| Problem |
Your task is to copy the lines of the data below from the line holding "let path := to_string_lossy" through the line holding "QoFailed reason =>", inclusive, exactly and with nothing added.

| Data under study |
•••

(** How [arr_badge] words an outcome, for the configured tag. *)
Definition arr_badge_text (tag : bytes) (o : ArrOutcome) : Badge :=
  match o with
  | AoNotConfigured => Bad (bs "No URL configured. Save one first.")
  | AoNoCredential => Bad (bs "No API key stored. Save one first.")
  | AoCredentialUnreadable reason | AoBadUrl reason | AoFailed reason => Bad reason
  | AoUnreachable reason => Bad (bs "Could not reach it: " ++ reason)
  | AoAuthRejected => Bad (bs "Reached it, but the API key was rejected.")
  | AoTagMissing version =>
      Bad (bs "Connected to " ++ version ++ bs ", but no tag named " ++ debug_str tag ++
           bs " exists there yet — create it and tag something, or nothing will ever be shared.")
  | AoTagUnused version => Good (bs "Connected to " ++ version ++ bs "; the tag exists but nothing carries it yet.")
  | AoReady version _ items => Good (bs "Connected to " ++ version ++ bs "; " ++ u_to_string (N.of_nat (length items)) ++ bs " file(s) tagged " ++ debug_str tag ++ bs ".")
  end.

(** The loop of [library_badge] over folders, files and skipped names. *)
Fixpoint count_libraries (outcomes : list (LibraryConfig * DirOutcome)) (folders files skipped : nat) : result (nat * nat * nat) bytes :=
  match outcomes with
  | [] => Ok (folders, files, skipped)
  | (library, outcome) :: outcomes =>
      let path := to_string_lossy (lc_path library) in
      match outcome with
      | DoMissing => Err (path ++ bs " does not exist as sharerr sees it — check the mount.")
      | DoNotADirectory => Err (path ++ bs " is not a directory.")
      | DoUnreadable reason => Err (bs "Could not scan " ++ path ++ bs ": " ++ reason)
      | DoEmpty => count_libraries outcomes (S folders) files skipped
      | DoReady s items => count_libraries outcomes (S folders) (files + length items) (skipped + s)
      end
  end.

Definition library_badge (libraries : list LibraryConfig) (scanned : result (list (LibraryConfig * DirOutcome)) bytes) : Badge :=
  if negb (is_nonempty libraries) then Bad (bs "No library directories configured. Save one first.")
  else match scanned with
       | Err err => Bad (bs "The scan did not complete: " ++ err)
       | Ok outcomes =>
           match count_libraries outcomes 0 0 0 with
           | Err message => Bad message
           | Ok (folders, files, skipped) =>
               Good (u_to_string (N.of_nat folders) ++ bs " folder(s), " ++ u_to_string (N.of_nat files) ++ bs " media file(s) found." ++
                     (if 0 <? skipped then bs " " ++ u_to_string (N.of_nat skipped) ++ bs " file(s) skipped — their names could not be classified." else []))
           end
       end.

(** How [torrent_client_badge] words an outcome. *)
Definition client_badge_text `{U : UrlLib} (o : QbitOutcome) : Badge :=
  match o with
  | QoNoCredential => Bad (bs "No password stored. Save one first.")
  | QoCredentialUnreadable reason | QoBadUrl reason => Bad reason
  | QoUnreachable reason => Bad (bs "Could not reach it: " ++ reason)
  | QoAuthRejected => Bad (bs "Reached it, but the credential was rejected.")
  | QoFailed reason => Bad (bs "Signed in, but: " ++ reason)
  | QoReady version kind _ => Good (bs "Signed in to " ++ kind_as_str kind ++ bs " " ++ version ++ bs ".")
  end.
(** [read_or_empty]. *)
Definition read_or_empty (path : bytes) : FileM (result bytes bytes) :=
  let! found := file_at path in
  match found with
  | None => sret (Ok [])
  | Some text =>
      try! _ := file_call (bs "reading " ++ path) in
      sret (match from_utf8 text with Some text => Ok text | None => Err (bs "reading " ++ path ++ bs ": stream did not contain valid UTF-8") end)
  end.

(** A rename, and a write that may fail halfway. *)
Definition rename (from to what : bytes) : FileM (result unit bytes) :=
  try! _ := file_call what in
  let! moved := on_files (fun files => match files !! from with Some text => <[to := text]> (delete from files) | None => files end) in
  sret (Ok tt).

Definition write_file `{TW : TornWrites} (path text what : bytes) : FileM (result unit bytes) :=
  let! r := file_call what in
  let! done := on_files (fun files => match r with Ok _ => <[path := text]> files
                                                | Err _ => match torn text with Some part => <[path := part]> files | None => files end end) in
  sret r.

Section Files.
Context `{U : UrlLib} `{CL : !ConfigLayers U} `{TW : TornWrites}.

(** [ConfigFile::open]. *)
Definition config_open (path : bytes) : FileM (result ConfigFile bytes) :=
  try! checked := sret (checked_path path) in
  try! text := read_or_empty checked in
  sret (let? doc := rmap_err (fun e => to_string_lossy path ++ bs " is not valid TOML: " ++ e) (toml_parse text) in Ok (mkConfigFile path doc false)).

Definition replacing (path : bytes) : ConfigFile := mkConfigFile path [] true.

(** [ConfigFile::backup_path]. *)
Definition backup_path (file : ConfigFile) : FileM (option bytes) :=
  match checked_path (kf_path file) with
  | Err _ => sret None
  | Ok path => let! found := file_at path in sret (if kf_recovered file && bool_decide (is_Some found) then Some (invalid_path path) else None)
  end.

Definition to_toml (file : ConfigFile) : bytes := toml_print (kf_doc file).

(** [ConfigFile::write_validated]. *)
Definition write_validated (file : ConfigFile) (text : bytes) : FileM (result unit bytes) :=
  try! path := sret (checked_path (kf_path file)) in
  try! dir := (match parent path with
               | Some dir => if is_nonempty dir then file_call (bs "creating " ++ dir) else sret (Ok tt)
               | None => sret (Ok tt)
               end) in
  let! found := file_at path in
  try! kept := (if kf_recovered file && bool_decide (is_Some found) then rename path (invalid_path path) (bs "moving " ++ path ++ bs " aside") else sret (Ok tt)) in
  let tmp := tmp_path path in
  try! written := write_file tmp text (bs "writing " ++ tmp) in
  rename tmp path (bs "replacing " ++ path).

(** ** Loading (settings.rs) *)

(** [settings::validate]. *)
Definition validate (text : bytes) : result ServeConfig bytes :=
  rmap_err (fun e => bs "the edited configuration is not valid: " ++ e) (let? doc := toml_parse text in extract doc).

(** [settings::load]: a file that is not there is an empty document. *)
Definition load (files : gmap bytes bytes) (path : bytes) : result ServeConfig bytes :=
  rmap_err (fun e => bs "failed to load configuration (file: " ++ to_string_lossy path ++ bs ", env: SHARERR_*): " ++ e)
    (let? doc := match files !! path with None => Ok [] | Some text => toml_parse text end in extract doc).

Definition with_data_dir (dir : option bytes) (c : ServeConfig) : ServeConfig :=
  match dir with
  | Some dir => mkConfig dir (cf_retention c) (cf_magnet_links c) (cf_tracker c) (cf_bind_port c) (cf_triggers c) (cf_notify_kind c)
  | None => c
  end.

•••

| Answer section |
      let path := to_string_lossy (lc_path library) in
      match outcome with
      | DoMissing => Err (path ++ bs " does not exist as sharerr sees it — check the mount.")
      | DoNotADirectory => Err (path ++ bs " is not a directory.")
      | DoUnreadable reason => Err (bs "Could not scan " ++ path ++ bs ": " ++ reason)
      | DoEmpty => count_libraries outcomes (S folders) files skipped
      | DoReady s items => count_libraries outcomes (S folders) (files + length items) (skipped + s)
      end
  end.

Definition library_badge (libraries : list LibraryConfig) (scanned : result (list (LibraryConfig * DirOutcome)) bytes) : Badge :=
  if negb (is_nonempty libraries) then Bad (bs "No library directories configured. Save one first.")
  else match scanned with
       | Err err => Bad (bs "The scan did not complete: " ++ err)
       | Ok outcomes =>
           match count_libraries outcomes 0 0 0 with
           | Err message => Bad message
           | Ok (folders, files, skipped) =>
               Good (u_to_string (N.of_nat folders) ++ bs " folder(s), " ++ u_to_string (N.of_nat files) ++ bs " media file(s) found." ++
                     (if 0 <? skipped then bs " " ++ u_to_string (N.of_nat skipped) ++ bs " file(s) skipped — their names could not be classified." else []))
           end
       end.

(** How [torrent_client_badge] words an outcome. *)
Definition client_badge_text `{U : UrlLib} (o : QbitOutcome) : Badge :=
  match o with
  | QoNoCredential => Bad (bs "No password stored. Save one first.")
  | QoCredentialUnreadable reason | QoBadUrl reason => Bad reason
  | QoUnreachable reason => Bad (bs "Could not reach it: " ++ reason)
  | QoAuthRejected => Bad (bs "Reached it, but the credential was rejected.")
  | QoFailed reason => Bad (bs "Signed in, but: " ++ reason)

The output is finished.